Untuk itu, perlu adanya upaya untuk mencegah pernikahan dini yang masih sering terjadi. Apalagi, saat ini, Indonesia menduduki peringkat ketujuh tertinggi dalam kasus pernikahan dini. Hal ini menunjukkan bahwa kondisi pernikahan dini di Indonesia sudah tergolong sangat memprihatinkan. Salah satu penyebabnya adalah faktor Pendidikan, dan lingkungan sekitar, dan yang paling utama persoalan ekonomi.
Dengan banyaknya kasus pernikahan usia dini yang terjadi di berbagai daerah di Indonesia, akhirnya berdampak pada menurunnya kualitas sumber daya manusia (SDM), yang menyebabkan terjadinya kekerasan terhadap anak, serta kemiskinan.
Pernikahan dini di Indonesia bisa menyebabkan tingginya angka fertilitas, dilihat dari demografi Fertilitas dapat diartikan sebagai hasil reproduksi yang nyata dari seorang wanita atau kelompok wanita, dengan kata lain fertilitas ini menyangkut banyaknya bayi yang lahir hidup.
Fertilitas dipengaruhi dan ditentukan oleh dua faktor yaitu faktor demografi dan faktor non demografi. Faktor demografi antara beda umur, lama perkawinan, umur perkawinan pertama, paritas atau jumlah persalinan yang sudah dialami dan proporsi perkawinan. Untuk faktor non demografi antara keadaan ekonomi penduduk, tingkat pendidikan, perbaikan status wanita, dan urbanisasi serta industrialisasi (BPS, 2013).

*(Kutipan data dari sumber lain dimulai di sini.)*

Lemma entry_alloc s i r p k :
  vol_ok s -> file_ok s i -> valid r -> parent r = Some (p, k) -> loc (B s) i p <> 0 ->
  cwp (resolve_entry dev (loc (B s) i p) k true (table r)) s (fun b s' => resolved s i r b s' i) (fun _ => True).
Proof.
  intros Vk F Hr Ep Hl. destruct (parent_valid r p k Hr Ep) as (Hp & Tp & Hk & Hn). pose proof (file_tracked s i p F Hp Hl) as Ht.
  pose proof (loc_child (B s) i r p k Hr Ep) as El. unfold entry in El. rewrite (proj2 (Z.eqb_neq _ _) Hl) in El.
  unfold resolve_entry. apply cwp_bind. eapply cwp_mono; [apply (read_block_ok G); [apply Vk|apply Ht|apply zlen_zero_block]| |done].
  intros x s1 (-> & U1). cbn [fst snd]. rewrite <- El. destruct (Z.eqb_spec (loc (B s) i r) 0) as [E0|]; cbn [negb]; [|by apply cwp_ret, resolved_same].
  pose proof (quiet_id s s1 i Vk F U1) as Ev. destruct (quiet (B s) s s1 i Vk F U1) as (Vk1 & F1 & El1); [done|done|].
  rewrite <- (up_blocks _ _ _ U1) by done. rewrite <- (El1 p Hp) in Hl |- *. rewrite <- (El1 r Hr) in E0.
  eapply cwp_mono; [by apply (entry_add s1 i r p k)| |done]. intros b s' (Ev' & Eb & Hf). split; [by eapply evolved_trans|done].
Qed.

(** The number of the new block goes into the inode. *)
Definition set_root (r : role) (b : Z) (i : exfs_inode) : exfs_inode :=
  match r with
  | RInd => set_indirect b i
  | RDbl => set_double b i
  | RData fb => set_direct (i_direct i).[fb <- b] i
  | RL1 _ => i
  end.

Lemma added_root s i r nb s3 :
  file_ok s i -> valid r -> parent r = None -> loc (B s) i r = 0 -> took s i nb s3 -> beside s nb s3 -> (table r = true -> B s3 nb = zero_block) ->
  added (B s) i r nb (B s3) (set_root r nb i).
Proof.
  intros F Hr Ep Hz T Bs Z3. pose proof (tk_range _ _ _ _ T). pose proof (go_inodes g G). pose proof (go_bitmap g G).
  constructor; [done|done|lia| | | |].
  - intros p k E. congruence.
  - pose proof (fk_direct s i F) as Ld. intros r' Hr' E'. destruct r as [fb| | |j], r' as [fb'| | |j']; try done; cbn [parent loc set_root i_direct i_indirect i_double_indirect set_direct set_indirect set_double] in *.
    all: try (destruct (Z.ltb_spec fb EXFS_DIRECT_BLOCKS); [|by destruct (_ <? _)]); try (destruct (Z.ltb_spec fb' EXFS_DIRECT_BLOCKS); [|by destruct (_ <? _)]); try done.
    cbn [valid] in *. destruct (decide (fb' = fb)) as [->|].
    + rewrite decide_True by done. apply zget_zset_eq. lia.
    + rewrite decide_False by congruence. apply zget_zset_ne; lia.
  - intros p k Hp Tp Hn Hl Hk. rewrite decide_False by congruence. destruct (fk_used s i F p Hp Hl) as (Rp & _).
    rewrite Bs; [done|by apply file_tracked|lia|by eapply took_fresh].
  - intros k Tr Hk. rewrite Z3 by done. by apply ptr_at_zero.
Qed.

Fertilitas ini salah satu faktor demografi yang bisa mengendalikan pertumbuhan penduduk di suatu daerah. Dimana semakin tinggi atau rendahnya fertilitas itu bisa mempengaruhi jumah pertumbuhan penduduk.
Fertilitas disini dalam demografi ditafsirkan sebagai hasil reproduksi yang benar nyata dari seorang Wanita. Dengan bahasa lain fertilitas, yaitu banyaknya bayi yang lahir hidup.
Karena itu, perlu adanya kesadaran diri seseorang untuk melakukan program yang sudah diberikan oleh pemerintah setempat yaitu KB (Keluarga Berencana), program ini untuk menghambat angka kepadatan penduduk yang terus menurus bertamba disetiap tahunnya.
Semisal, masyarakat menikahnya diatas umur 20 tahun, kemungkinan besar masyarakat yang menikah itu di saat melakukan reproduksi selama masa pernikahannya itu akan lebih sedikit jika kita bandingkan dengan masyarakat yang menikah di usia dini. Jika Perempuan yang sudah melakukan pernikahan di usia yang sudah cukup umur, akan lebih memiliki kesempatan untuk mengandung dan kemudian akan melahirkan, itu akan lebih sedikit bila kita bandingkan dengan seseorang yang melakukan pernikahan disaat usianya masih dini.
Hal ini menjadi pertimbangan Badan Koordinasi Keluarga Berencana Nasional (BKKBN) untuk mengawasi percepatan pertumbuhan penduduk di Indonesia, tetapi juga untuk menjaga Kesehatan masyarakat semua itu dikarenakan pernikahan usia dini menjadi bagian penting dalam mengurangi pertumbuhan yang ada di Indonesia.
Tak ayal, perlu sekali upaya dalam pencegahan terhadap pernikahan usia dini ini contohnya dengan memberikan edukasi dan informasi kepada anak, orang tua maupun masyarakat akan kesehatan seksual dan reproduksi, setelah itu dampak negatife terhadap pernikahan dini ini. Didalam hal ini, orang tua, anak, lembaga sekolah seperti guru serta masyarakat memiliki peran yang sangat penting untuk mengurangi angka pernikahan dini di Indonesia.
Oleh karena itu sebagai orang tua maupun masyarakat luas sangat penting untuk memahami mengenai dampak yang akan timbul akibat pernikahan dini.